▸ **Exercise instructions**
Within the records, how many lines hold the word "Hadd"? State that number alone.

▸ **Excerpted data**
•••••
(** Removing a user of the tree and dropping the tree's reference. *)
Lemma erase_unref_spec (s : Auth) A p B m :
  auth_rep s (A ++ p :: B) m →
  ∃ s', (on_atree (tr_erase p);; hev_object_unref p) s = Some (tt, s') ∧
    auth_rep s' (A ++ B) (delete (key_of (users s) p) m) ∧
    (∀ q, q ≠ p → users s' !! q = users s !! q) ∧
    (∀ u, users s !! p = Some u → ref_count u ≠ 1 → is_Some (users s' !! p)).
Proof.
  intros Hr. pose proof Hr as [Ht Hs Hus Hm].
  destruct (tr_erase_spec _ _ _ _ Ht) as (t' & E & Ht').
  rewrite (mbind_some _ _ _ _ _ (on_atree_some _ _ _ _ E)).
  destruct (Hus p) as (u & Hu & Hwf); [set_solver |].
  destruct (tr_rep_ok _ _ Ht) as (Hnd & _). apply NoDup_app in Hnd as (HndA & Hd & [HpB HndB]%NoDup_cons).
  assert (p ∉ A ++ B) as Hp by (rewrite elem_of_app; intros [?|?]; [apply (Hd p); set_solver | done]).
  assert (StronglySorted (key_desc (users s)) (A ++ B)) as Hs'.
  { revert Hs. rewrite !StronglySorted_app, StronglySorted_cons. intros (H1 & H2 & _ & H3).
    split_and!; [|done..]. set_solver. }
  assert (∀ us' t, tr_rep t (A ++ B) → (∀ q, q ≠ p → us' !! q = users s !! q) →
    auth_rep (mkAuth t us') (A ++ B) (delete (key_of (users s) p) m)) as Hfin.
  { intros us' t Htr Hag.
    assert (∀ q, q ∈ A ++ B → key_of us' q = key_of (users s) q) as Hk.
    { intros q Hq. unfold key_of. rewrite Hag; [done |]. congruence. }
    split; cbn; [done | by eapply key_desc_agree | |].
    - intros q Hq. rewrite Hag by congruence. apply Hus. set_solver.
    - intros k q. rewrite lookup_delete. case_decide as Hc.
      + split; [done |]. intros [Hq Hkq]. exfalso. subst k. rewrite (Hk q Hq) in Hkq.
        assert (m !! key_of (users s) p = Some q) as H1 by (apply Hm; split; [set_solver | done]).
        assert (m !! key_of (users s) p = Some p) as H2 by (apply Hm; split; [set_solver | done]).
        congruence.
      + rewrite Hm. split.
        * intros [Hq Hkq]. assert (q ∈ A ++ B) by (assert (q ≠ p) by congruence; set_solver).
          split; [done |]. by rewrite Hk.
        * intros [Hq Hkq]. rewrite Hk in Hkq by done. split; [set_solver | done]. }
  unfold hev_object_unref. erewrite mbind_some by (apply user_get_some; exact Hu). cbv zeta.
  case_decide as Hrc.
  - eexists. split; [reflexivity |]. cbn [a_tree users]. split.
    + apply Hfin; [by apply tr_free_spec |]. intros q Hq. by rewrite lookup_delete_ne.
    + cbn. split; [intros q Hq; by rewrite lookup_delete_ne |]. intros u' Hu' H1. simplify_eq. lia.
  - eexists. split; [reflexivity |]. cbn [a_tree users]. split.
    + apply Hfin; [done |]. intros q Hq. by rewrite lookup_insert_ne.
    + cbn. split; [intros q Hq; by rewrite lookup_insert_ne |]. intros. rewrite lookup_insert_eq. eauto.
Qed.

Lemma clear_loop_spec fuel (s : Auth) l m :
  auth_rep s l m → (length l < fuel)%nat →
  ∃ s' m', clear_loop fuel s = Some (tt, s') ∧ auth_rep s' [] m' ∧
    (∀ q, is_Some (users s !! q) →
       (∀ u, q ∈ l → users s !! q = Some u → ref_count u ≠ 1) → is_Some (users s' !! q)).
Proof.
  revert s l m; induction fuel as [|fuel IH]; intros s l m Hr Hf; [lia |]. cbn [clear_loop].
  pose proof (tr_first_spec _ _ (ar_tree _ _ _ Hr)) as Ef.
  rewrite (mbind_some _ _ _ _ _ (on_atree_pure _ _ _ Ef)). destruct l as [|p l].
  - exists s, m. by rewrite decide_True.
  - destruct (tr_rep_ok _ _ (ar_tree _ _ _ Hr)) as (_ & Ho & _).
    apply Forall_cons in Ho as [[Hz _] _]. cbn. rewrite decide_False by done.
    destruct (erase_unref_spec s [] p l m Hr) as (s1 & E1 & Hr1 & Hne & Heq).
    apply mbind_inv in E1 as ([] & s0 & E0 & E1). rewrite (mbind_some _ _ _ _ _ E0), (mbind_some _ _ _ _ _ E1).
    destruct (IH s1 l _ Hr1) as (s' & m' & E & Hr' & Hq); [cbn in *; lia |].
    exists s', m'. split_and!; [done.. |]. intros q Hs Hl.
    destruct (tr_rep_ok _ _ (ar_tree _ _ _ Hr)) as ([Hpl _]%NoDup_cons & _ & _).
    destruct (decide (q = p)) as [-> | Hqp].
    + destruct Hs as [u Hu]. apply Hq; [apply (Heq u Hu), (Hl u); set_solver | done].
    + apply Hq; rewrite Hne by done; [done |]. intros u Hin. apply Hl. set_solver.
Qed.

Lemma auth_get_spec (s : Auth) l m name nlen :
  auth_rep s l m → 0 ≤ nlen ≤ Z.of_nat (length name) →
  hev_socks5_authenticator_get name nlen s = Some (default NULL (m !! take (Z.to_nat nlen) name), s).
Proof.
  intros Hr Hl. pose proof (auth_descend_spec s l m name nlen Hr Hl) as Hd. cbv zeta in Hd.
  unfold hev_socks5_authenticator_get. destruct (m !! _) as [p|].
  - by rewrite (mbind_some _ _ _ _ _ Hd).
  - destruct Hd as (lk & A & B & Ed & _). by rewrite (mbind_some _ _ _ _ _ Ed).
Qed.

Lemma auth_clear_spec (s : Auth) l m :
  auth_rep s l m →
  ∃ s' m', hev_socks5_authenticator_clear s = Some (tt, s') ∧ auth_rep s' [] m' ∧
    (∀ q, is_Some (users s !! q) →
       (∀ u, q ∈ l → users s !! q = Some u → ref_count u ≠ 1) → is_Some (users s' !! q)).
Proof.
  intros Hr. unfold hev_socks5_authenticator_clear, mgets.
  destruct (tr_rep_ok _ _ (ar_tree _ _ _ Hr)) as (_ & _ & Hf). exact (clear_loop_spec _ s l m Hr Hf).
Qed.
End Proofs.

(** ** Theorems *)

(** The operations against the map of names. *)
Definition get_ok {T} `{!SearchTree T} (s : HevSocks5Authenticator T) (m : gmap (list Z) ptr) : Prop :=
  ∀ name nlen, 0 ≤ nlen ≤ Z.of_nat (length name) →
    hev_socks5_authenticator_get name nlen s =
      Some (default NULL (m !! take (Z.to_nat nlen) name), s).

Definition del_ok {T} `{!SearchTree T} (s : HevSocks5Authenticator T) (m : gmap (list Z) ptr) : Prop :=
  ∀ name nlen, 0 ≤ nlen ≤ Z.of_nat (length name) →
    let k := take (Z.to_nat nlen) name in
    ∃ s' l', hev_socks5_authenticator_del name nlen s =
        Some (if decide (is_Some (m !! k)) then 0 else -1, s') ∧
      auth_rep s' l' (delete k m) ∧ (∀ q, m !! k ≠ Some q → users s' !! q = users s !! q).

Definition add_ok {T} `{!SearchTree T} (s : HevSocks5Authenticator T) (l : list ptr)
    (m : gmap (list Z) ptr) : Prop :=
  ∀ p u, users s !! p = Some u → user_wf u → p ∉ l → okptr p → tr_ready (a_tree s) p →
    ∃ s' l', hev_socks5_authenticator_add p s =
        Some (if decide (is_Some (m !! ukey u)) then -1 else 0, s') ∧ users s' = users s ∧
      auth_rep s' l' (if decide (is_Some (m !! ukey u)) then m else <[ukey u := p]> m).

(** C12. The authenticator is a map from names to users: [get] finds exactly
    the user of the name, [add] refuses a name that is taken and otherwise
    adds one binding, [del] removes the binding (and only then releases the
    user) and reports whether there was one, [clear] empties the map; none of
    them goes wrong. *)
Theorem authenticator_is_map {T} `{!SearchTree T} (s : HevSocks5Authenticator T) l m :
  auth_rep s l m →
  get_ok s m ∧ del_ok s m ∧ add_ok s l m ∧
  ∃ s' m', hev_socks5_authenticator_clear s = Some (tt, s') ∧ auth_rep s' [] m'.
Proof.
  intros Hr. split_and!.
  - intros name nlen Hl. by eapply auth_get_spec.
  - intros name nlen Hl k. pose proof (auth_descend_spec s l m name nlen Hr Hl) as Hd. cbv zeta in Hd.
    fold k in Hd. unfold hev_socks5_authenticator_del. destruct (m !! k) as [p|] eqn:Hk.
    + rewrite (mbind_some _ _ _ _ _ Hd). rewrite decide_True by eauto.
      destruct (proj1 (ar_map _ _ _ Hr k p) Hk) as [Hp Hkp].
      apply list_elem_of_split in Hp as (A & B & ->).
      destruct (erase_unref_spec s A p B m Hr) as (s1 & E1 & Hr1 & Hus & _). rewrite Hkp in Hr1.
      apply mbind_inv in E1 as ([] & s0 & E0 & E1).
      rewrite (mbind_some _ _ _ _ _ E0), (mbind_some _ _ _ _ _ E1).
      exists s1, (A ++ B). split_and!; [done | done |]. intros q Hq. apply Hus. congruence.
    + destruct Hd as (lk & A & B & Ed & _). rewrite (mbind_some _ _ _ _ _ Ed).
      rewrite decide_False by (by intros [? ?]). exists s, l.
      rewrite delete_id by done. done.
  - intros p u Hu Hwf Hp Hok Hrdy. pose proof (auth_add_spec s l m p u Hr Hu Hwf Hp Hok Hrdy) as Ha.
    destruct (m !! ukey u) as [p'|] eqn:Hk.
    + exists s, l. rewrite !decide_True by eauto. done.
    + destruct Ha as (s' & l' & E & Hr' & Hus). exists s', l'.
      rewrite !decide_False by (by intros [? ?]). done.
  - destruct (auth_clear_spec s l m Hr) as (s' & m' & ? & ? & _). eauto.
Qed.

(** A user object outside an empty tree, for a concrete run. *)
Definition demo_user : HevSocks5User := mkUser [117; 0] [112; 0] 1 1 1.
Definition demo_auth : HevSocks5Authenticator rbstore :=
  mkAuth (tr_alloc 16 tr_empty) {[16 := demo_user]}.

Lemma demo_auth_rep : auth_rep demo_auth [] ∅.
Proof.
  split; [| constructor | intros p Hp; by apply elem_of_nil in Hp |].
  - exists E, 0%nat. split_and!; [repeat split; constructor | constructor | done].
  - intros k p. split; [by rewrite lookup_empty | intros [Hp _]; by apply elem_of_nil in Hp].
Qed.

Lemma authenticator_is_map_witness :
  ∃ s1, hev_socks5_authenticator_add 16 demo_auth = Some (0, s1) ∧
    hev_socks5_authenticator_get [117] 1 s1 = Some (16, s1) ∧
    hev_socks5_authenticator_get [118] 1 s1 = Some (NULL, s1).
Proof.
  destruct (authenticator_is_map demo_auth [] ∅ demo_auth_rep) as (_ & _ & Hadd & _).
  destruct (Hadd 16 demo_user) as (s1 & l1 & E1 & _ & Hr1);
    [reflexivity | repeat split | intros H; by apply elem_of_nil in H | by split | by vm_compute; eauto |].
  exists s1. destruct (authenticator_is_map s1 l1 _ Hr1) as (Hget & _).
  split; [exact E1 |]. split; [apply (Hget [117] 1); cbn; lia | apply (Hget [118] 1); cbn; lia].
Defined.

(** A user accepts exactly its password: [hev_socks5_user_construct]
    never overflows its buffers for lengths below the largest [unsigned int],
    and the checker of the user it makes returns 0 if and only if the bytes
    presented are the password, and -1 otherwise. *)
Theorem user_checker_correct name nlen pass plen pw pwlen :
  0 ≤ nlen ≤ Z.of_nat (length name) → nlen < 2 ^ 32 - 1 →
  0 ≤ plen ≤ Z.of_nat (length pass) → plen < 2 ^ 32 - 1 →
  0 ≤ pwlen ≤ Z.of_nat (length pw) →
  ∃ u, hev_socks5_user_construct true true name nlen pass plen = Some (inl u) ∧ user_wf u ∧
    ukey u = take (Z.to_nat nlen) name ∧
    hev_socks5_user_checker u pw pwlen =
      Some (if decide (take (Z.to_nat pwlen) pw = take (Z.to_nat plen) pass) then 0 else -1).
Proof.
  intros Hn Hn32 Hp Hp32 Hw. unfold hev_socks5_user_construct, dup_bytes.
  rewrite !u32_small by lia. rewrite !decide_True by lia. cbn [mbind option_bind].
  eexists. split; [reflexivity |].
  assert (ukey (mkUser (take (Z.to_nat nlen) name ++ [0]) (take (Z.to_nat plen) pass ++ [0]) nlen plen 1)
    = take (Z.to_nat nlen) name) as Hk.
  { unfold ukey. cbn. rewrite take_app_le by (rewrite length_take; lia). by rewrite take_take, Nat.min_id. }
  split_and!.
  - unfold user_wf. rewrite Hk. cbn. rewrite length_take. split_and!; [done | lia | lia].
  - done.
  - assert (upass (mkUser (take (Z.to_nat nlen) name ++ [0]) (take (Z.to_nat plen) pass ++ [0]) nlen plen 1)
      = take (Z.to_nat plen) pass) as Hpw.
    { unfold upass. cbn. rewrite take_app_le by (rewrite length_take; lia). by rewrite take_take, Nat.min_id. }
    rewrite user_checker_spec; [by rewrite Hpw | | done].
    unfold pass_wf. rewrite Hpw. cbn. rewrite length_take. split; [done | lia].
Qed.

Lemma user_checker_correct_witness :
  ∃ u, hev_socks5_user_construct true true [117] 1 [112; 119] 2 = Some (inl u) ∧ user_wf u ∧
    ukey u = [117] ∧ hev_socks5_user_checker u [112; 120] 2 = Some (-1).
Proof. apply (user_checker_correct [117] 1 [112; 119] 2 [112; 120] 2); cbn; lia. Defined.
•••••
▸ **Answer to this task**
2